START SOURCE DATA
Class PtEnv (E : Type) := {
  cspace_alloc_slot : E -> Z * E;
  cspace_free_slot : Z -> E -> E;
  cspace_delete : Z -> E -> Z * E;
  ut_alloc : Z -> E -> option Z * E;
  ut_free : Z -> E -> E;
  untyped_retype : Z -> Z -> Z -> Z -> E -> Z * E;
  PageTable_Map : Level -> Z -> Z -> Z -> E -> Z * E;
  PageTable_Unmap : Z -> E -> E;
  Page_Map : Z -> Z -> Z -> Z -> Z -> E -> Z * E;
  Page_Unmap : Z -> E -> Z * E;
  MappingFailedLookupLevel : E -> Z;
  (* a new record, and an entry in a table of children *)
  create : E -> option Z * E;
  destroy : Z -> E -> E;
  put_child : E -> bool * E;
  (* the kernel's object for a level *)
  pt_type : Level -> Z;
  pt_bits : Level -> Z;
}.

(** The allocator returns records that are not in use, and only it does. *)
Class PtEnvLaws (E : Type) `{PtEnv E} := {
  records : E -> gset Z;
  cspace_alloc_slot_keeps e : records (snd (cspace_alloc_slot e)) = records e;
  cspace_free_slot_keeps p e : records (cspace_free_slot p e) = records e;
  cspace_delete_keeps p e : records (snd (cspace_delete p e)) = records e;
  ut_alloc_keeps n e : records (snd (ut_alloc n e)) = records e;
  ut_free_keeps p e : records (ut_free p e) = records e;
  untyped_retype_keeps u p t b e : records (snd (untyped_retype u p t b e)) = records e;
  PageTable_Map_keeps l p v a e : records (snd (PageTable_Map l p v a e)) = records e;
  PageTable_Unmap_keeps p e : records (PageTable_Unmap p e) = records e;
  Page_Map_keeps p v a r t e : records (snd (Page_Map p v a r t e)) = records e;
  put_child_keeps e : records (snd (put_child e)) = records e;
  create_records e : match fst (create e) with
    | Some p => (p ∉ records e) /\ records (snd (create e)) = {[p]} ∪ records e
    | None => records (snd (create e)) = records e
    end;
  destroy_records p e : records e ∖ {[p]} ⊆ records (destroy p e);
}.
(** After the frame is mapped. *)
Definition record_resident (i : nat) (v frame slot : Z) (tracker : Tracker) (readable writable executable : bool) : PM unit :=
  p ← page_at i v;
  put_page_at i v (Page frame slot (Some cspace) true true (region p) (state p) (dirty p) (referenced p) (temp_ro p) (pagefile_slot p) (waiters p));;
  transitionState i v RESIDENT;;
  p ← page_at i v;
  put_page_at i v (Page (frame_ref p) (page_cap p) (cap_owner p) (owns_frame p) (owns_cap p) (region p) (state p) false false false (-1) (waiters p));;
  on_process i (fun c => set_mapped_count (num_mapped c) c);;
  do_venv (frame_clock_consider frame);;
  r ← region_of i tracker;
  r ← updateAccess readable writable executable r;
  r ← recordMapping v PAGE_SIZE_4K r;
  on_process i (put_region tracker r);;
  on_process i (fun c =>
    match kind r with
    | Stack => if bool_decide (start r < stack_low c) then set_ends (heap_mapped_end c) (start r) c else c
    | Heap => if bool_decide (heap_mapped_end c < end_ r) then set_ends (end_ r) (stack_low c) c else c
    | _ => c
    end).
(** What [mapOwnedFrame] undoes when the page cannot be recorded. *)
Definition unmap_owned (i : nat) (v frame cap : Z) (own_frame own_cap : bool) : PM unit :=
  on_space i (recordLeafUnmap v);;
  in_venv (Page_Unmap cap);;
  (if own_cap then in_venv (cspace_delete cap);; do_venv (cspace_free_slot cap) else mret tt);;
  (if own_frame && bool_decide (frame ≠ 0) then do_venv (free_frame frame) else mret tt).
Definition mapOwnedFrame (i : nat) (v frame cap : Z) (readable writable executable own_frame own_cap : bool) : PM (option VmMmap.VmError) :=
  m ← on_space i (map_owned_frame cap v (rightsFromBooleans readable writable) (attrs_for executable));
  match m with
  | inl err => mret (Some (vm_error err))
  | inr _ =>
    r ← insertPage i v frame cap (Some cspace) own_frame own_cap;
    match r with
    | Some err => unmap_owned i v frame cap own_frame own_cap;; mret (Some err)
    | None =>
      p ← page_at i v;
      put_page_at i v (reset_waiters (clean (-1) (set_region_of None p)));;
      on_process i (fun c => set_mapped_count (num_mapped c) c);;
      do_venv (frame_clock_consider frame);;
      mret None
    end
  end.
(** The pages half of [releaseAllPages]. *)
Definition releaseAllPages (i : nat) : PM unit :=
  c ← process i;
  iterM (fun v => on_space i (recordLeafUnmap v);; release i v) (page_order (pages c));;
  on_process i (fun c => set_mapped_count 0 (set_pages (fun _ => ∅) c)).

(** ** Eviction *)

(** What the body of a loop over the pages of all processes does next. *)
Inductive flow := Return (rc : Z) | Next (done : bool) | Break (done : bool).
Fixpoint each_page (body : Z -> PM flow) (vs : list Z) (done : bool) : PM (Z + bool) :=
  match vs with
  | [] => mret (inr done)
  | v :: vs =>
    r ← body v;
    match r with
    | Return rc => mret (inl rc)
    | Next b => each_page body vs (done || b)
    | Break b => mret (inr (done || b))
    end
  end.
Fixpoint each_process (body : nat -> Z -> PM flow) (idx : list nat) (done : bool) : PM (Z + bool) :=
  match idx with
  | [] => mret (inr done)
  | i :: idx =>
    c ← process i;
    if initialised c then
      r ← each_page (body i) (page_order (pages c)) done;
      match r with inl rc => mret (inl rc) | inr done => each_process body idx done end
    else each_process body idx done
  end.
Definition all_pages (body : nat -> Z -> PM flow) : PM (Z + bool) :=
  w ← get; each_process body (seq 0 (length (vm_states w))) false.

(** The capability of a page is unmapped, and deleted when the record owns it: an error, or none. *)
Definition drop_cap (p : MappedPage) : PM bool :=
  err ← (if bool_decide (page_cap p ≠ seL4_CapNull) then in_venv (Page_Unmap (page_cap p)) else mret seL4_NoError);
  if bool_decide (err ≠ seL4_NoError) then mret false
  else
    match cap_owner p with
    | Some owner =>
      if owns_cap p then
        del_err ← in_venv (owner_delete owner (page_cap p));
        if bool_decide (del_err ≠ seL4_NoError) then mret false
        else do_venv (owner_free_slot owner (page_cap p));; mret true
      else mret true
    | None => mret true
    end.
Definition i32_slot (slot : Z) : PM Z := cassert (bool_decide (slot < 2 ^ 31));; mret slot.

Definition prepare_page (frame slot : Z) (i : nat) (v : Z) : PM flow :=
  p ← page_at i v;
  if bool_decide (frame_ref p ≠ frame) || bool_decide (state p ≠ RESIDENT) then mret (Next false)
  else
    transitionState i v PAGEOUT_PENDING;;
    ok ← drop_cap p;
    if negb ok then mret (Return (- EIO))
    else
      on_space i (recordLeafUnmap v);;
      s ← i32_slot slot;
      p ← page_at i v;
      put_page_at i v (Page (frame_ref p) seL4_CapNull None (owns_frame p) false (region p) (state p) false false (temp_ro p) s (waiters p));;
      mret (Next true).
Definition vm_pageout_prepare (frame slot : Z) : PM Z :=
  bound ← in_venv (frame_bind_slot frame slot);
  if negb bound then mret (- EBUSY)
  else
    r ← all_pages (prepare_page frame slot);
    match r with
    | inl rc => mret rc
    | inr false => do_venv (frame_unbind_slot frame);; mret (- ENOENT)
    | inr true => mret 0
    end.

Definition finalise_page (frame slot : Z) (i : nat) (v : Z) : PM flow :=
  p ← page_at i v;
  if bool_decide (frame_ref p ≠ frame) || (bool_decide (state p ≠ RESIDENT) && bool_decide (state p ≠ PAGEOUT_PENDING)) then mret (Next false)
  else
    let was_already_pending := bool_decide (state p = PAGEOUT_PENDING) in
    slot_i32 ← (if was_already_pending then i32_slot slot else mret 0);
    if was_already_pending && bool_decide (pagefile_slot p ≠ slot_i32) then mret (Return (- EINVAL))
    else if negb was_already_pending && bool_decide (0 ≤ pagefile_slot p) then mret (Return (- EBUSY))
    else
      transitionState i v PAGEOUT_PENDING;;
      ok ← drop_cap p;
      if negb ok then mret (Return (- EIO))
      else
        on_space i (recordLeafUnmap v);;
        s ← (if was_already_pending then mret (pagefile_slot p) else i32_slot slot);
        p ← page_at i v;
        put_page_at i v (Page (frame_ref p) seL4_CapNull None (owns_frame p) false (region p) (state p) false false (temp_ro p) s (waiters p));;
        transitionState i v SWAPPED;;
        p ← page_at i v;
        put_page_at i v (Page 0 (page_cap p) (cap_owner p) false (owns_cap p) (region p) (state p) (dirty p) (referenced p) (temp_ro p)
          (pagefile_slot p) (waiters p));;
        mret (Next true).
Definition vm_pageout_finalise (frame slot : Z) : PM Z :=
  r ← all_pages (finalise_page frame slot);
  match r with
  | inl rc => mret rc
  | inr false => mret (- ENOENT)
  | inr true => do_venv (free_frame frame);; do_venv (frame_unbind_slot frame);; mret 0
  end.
END SOURCE DATA
START SOURCE DATA
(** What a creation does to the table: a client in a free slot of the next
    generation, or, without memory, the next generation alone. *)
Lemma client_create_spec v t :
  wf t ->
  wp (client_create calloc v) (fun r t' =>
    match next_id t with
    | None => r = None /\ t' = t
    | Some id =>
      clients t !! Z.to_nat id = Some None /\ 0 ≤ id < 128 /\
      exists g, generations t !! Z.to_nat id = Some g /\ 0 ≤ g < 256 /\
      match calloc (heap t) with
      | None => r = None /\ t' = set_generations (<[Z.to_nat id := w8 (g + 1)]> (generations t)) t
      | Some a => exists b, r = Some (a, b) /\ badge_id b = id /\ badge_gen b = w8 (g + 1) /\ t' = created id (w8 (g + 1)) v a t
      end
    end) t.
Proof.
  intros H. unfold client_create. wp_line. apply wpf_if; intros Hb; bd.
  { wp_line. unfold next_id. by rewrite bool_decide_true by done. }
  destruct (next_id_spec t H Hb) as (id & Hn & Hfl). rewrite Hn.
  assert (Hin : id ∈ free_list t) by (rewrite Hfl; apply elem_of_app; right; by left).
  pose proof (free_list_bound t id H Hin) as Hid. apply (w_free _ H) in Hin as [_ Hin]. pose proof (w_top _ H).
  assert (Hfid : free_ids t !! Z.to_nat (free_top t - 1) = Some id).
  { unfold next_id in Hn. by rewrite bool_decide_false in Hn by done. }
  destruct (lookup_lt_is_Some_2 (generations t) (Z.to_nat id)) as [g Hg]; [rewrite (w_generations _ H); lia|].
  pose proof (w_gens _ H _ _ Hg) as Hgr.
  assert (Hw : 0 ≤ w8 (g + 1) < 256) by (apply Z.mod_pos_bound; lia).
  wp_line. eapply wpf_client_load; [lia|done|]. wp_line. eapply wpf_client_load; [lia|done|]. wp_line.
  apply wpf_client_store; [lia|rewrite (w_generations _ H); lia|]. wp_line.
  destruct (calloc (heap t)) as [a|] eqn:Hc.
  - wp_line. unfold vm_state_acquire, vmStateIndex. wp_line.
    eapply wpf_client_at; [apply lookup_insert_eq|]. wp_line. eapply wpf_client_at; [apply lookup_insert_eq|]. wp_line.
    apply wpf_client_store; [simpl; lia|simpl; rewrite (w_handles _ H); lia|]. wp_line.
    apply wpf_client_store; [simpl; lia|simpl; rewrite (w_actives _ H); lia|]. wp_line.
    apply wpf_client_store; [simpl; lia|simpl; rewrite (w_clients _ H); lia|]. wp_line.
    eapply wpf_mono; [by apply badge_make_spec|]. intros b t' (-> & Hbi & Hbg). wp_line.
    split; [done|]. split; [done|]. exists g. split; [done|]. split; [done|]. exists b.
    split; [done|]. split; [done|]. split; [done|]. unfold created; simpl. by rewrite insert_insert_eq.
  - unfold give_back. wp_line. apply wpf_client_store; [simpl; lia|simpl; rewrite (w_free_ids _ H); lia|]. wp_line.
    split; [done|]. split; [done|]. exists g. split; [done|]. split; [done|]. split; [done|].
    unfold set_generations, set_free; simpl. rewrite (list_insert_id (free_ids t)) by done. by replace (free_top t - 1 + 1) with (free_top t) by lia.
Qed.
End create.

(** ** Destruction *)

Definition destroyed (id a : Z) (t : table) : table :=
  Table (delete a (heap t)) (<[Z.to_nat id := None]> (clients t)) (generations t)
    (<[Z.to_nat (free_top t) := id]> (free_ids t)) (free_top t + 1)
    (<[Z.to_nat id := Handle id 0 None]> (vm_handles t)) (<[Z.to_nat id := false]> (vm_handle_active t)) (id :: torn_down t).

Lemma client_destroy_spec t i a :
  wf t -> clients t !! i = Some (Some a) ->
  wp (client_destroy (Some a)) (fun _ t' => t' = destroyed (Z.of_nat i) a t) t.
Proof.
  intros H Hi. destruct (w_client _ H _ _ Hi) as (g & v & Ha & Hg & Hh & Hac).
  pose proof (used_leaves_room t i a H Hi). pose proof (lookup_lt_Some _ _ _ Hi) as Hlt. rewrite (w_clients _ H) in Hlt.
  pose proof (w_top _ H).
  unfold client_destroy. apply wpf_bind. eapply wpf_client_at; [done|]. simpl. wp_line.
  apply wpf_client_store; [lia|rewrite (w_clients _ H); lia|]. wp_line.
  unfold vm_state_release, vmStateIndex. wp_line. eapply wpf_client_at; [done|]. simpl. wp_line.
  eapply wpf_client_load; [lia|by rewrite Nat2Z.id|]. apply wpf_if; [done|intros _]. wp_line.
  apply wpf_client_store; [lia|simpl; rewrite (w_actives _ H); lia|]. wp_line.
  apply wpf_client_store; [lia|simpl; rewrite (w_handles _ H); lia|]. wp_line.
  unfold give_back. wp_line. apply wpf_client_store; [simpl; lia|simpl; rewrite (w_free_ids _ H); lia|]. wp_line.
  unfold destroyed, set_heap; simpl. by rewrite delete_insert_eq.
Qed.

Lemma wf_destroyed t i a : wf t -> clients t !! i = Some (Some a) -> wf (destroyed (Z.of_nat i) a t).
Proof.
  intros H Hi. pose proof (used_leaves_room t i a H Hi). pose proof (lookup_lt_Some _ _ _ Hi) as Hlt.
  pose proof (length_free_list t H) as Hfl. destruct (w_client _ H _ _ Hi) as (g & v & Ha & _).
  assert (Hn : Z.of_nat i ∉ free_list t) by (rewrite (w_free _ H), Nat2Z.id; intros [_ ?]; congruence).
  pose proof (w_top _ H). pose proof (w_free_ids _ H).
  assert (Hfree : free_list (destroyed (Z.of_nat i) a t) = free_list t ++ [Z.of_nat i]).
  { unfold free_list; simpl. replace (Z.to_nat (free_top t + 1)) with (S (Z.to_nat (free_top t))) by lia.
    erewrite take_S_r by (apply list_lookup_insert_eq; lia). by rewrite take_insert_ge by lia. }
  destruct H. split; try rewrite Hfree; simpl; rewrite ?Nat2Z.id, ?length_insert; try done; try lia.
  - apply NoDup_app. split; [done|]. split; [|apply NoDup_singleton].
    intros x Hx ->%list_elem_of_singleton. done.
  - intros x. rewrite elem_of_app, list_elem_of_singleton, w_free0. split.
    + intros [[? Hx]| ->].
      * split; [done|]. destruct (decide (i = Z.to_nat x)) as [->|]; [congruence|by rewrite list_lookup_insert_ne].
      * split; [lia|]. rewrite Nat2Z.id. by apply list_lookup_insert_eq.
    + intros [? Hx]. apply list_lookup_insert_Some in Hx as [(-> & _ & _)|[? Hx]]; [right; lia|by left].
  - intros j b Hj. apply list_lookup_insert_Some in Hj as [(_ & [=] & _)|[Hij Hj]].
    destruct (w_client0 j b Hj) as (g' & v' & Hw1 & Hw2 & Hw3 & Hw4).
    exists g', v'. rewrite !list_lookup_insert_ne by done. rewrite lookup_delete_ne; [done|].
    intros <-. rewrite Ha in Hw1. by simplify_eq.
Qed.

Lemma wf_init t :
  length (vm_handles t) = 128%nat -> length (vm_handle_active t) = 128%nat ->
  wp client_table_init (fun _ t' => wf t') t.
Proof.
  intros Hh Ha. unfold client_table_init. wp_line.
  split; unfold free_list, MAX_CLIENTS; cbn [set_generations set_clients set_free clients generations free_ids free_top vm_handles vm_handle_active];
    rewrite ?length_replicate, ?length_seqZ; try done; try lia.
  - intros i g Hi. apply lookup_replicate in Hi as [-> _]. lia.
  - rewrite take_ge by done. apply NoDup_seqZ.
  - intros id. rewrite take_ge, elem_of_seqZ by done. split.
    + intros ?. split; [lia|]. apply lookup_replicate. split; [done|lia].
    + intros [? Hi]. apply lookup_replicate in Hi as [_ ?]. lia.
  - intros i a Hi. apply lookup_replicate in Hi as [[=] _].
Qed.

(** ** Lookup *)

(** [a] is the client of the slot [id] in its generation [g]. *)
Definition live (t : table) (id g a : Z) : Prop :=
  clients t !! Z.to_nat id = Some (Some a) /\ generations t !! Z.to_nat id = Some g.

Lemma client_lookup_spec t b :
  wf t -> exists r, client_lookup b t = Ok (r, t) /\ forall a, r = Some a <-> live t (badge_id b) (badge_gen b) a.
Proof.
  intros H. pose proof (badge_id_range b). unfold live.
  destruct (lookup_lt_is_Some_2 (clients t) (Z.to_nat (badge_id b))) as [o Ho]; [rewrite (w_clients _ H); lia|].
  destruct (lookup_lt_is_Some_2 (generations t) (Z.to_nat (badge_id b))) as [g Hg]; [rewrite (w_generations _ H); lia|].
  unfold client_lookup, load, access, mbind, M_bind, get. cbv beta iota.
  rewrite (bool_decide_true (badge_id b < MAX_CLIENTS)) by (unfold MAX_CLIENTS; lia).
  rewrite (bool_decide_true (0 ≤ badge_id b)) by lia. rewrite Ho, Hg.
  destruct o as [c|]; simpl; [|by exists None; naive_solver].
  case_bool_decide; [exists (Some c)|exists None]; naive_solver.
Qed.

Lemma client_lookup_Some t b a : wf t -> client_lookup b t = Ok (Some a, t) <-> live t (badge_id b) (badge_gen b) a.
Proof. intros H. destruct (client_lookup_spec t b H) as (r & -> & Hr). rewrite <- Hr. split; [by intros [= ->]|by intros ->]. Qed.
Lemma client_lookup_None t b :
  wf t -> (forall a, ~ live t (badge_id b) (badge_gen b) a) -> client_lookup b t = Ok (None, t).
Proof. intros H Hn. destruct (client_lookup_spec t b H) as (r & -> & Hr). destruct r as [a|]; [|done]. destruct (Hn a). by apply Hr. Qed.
END SOURCE DATA
DESCRIPTION OF THE TASK | Only lines containing "pose" belong in the answer; copy every such line from the records.

YOUR SOLUTION |
  pose proof (free_list_bound t id H Hin) as Hid. apply (w_free _ H) in Hin as [_ Hin]. pose proof (w_top _ H).
  pose proof (w_gens _ H _ _ Hg) as Hgr.
  pose proof (used_leaves_room t i a H Hi). pose proof (lookup_lt_Some _ _ _ Hi) as Hlt. rewrite (w_clients _ H) in Hlt.
  pose proof (w_top _ H).
  intros H Hi. pose proof (used_leaves_room t i a H Hi). pose proof (lookup_lt_Some _ _ _ Hi) as Hlt.
  pose proof (length_free_list t H) as Hfl. destruct (w_client _ H _ _ Hi) as (g & v & Ha & _).
  pose proof (w_top _ H). pose proof (w_free_ids _ H).
  intros H. pose proof (badge_id_range b). unfold live.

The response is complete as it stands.